Operate the loader arms. The motion should be fluid as you slowly, then rapidly, go through several lift cycles. Check for hesitation or shimmy in the arms. If either is evident, it’s possible a hydraulic pump is weak or going bad … or it could be air in the line.
Check how much play is in the quick coupler by curling then dumping the bucket; if there’s a lot of shimmy, the coupler hasn’t been greased regularly. An inadequately greased pin leads to metal-on-metal contact. While there was no problem with the 420, if there had been, repairing the pins and bushings and rod eyelets would cost around $1,000.
Drive forward and reverse to check the drives, making sure you’re getting the same response when you apply the same amount of pressure on the left and right controls. If one side is going faster than the other, it could be that one pump is weak. Ask if a pump has been replaced recently or if there have been other pump issues. “If a drive motor has been replaced, “ Abney says, “one of them is a lot stronger than the other, so it’s moving with less stroke. That would lead me to believe the other one’s about to go bad.”

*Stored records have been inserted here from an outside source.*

Lemma truthy_filter (f : json -> bool) (ms : list json) :
  truthy (JArr (filter f ms)) = existsb f ms.
Proof.
  induction ms as [| m ms IH]; [reflexivity |].
  cbn. destruct (f m); [reflexivity | exact IH].
Qed.

Lemma random_choice_list {S} (l : list json) (s : S) (w : world) :
  l <> [] ->
  exists m,
    nth_error l (Nat.modulo (rng w 0%nat) (List.length l)) = Some m /\
    In m l /\
    random_choice (JArr l) s w = (ok m, s, mkWorld (shift (rng w)) (engine w)).
Proof.
  intros Hne.
  assert (Hlen : (List.length l <> 0)%nat) by (destruct l; [contradiction | discriminate]).
  pose proof (Nat.mod_upper_bound (rng w 0%nat) _ Hlen) as Hlt.
  destruct (nth_error l (Nat.modulo (rng w 0%nat) (List.length l))) as [m |] eqn:Hnth.
  - exists m. split; [reflexivity |]. split; [eapply nth_error_In; eauto |].
    unfold random_choice. cbn.
    destruct (List.length l) eqn:Hl; [contradiction |].
    cbn in *. now rewrite Hnth.
  - apply nth_error_None in Hnth. lia.
Qed.

Lemma chess_move_fields (m : json) :
  chess_move m = true ->
  exists d from to san,
    m = JObj d /\ lookup "from" d = Some (JStr from) /\
    lookup "to" d = Some (JStr to) /\ lookup "san" d = Some (JStr san).
Proof.
  destruct m as [| | | | | | d]; try discriminate. cbn.
  destruct (lookup "from" d) as [[]|] eqn:Hf; try discriminate.
  destruct (lookup "to" d) as [[]|] eqn:Ht; try discriminate.
  destruct (lookup "san" d) as [[]|] eqn:Hs; try discriminate.
  intros _. eauto 10.
Qed.

Lemma chess_move_tests (m : json) :
  chess_move m = true ->
  (exists b, is_capture m = ok b) /\ (exists b, is_check m = ok b) /\
  (exists b, is_center m = ok b).
Proof.
  intros Hm. destruct (chess_move_fields m Hm) as (d & f & t & s & -> & Hf & Ht & Hs).
  unfold is_capture, is_check, is_center, san_has. cbn. rewrite Hs, Ht. cbn.
  repeat split; eauto.
  destruct (contains_char "+" s); eauto.
Qed.

Lemma select_where_filter {S} (p : json -> result bool) (ms : list json)
    (s : S) (w : world) :
  (forall m, In m ms -> exists b, p m = ok b) ->
  select_where p (JArr ms) s w = (ok (filter (holds p) ms), s, w).
Proof.
  intros Hp. unfold select_where, pure. cbn.
  now rewrite (comprehension_filter p ms Hp).
Qed.

(** The tier a selected move must belong to, by descending priority. *)
Lemma select_move_tiers (self : SimpleChessBot) (w : world)
    (moves : list json) (gs : json) :
  moves <> [] ->
  forallb chess_move moves = true ->
  exists m,
    _select_move (JArr moves) gs self w =
      (ok m, self, mkWorld (shift (rng w)) (engine w)) /\
    In m moves /\
    (if existsb (holds is_capture) moves then holds is_capture m = true
     else if existsb (holds is_check) moves then holds is_check m = true
     else if (move_count self <? 10) && existsb (holds is_center) moves
          then holds is_center m = true
     else True).
Proof.
  intros Hne Hall. rewrite forallb_forall in Hall.
  assert (Hcap : forall m, In m moves -> exists b, is_capture m = ok b)
    by (intros m Hin; apply chess_move_tests; auto).
  assert (Hchk : forall m, In m moves -> exists b, is_check m = ok b)
    by (intros m Hin; apply chess_move_tests; auto).
  assert (Hctr : forall m, In m moves -> exists b, is_center m = ok b)
    by (intros m Hin; apply chess_move_tests; auto).
  unfold _select_move.
  rewrite (bind_ok _ _ _ _ _ _ _ (select_where_filter is_capture moves self w Hcap)).
  rewrite truthy_filter.
  destruct (existsb (holds is_capture) moves) eqn:Ecap.
  { destruct (random_choice_list (filter (holds is_capture) moves) self w)
      as (m & _ & Hin & Hrc).
    - intros Hnil. rewrite <- truthy_filter, Hnil in Ecap. discriminate.
    - apply filter_In in Hin. exists m. rewrite Hrc. tauto. }
  rewrite (bind_ok _ _ _ _ _ _ _ (select_where_filter is_check moves self w Hchk)).
  rewrite truthy_filter.
  destruct (existsb (holds is_check) moves) eqn:Echk.
  { destruct (random_choice_list (filter (holds is_check) moves) self w)
      as (m & _ & Hin & Hrc).
    - intros Hnil. rewrite <- truthy_filter, Hnil in Echk. discriminate.
    - apply filter_In in Hin. exists m. rewrite Hrc. tauto. }
  rewrite (bind_ok get_self _ self w self self w eq_refl).
  destruct (move_count self <? 10) eqn:Ewin; cbn [andb].
  - rewrite (bind_ok _ _ _ _ _ _ _ (select_where_filter is_center moves self w Hctr)).
    rewrite truthy_filter.
    destruct (existsb (holds is_center) moves) eqn:Ectr.
    + destruct (random_choice_list (filter (holds is_center) moves) self w)
        as (m & _ & Hin & Hrc).
      * intros Hnil. rewrite <- truthy_filter, Hnil in Ectr. discriminate.
      * apply filter_In in Hin. exists m. rewrite Hrc. tauto.
    + destruct (random_choice_list moves self w Hne) as (m & _ & Hin & Hrc).
      exists m. rewrite Hrc. tauto.
  - destruct (random_choice_list moves self w Hne) as (m & _ & Hin & Hrc).
    exists m. rewrite Hrc. tauto.
Qed.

Operate the controls forward and back to make sure the machine travels a straight path, then turn the machine left and right. The controls should return to neutral immediately after being moved all the way forward or backward. If there’s no clatter when you turn, and the response time is the same on both controls, you’re in good shape, Abney says.
If you’re concerned about the undercarriage, use a second person to observe the machine as you go back and forth in an erratic motion. If a tire wobbles a bit, it means the sprocket’s loose and needs to be repaired. You may need a new undercarriage, which Abney estimates would cost $6,000 to $10,000 for most skid steers of this size.
And while you’re in the cab…
Determine whether the seat operates properly and make sure all gauges and lights are working. Check the condition of the glass. “If you open the door and there’s a lot of dirt in the cab,” Abney says, “it tells you the air conditioning probably doesn’t work.” It may be solved by fixing a coolant leak, or you may have to replace the compressor.
Abney says he’d replace the 420’s seat, a $100 item. “Appearance has value, and there’s nothing more aggravating than sitting in a seat and getting your butt wet because water is soaking the seat,” he says.
The 420 still had a lot of life left. “There would be a number of second owner possibilities, including homeowners with acreage, a beginning landscaper or a landscaper adding to his fleet,” Abney says.
Note: This article is intended as a checklist of considerations when buying a used skid steer, not as an all-inclusive guide.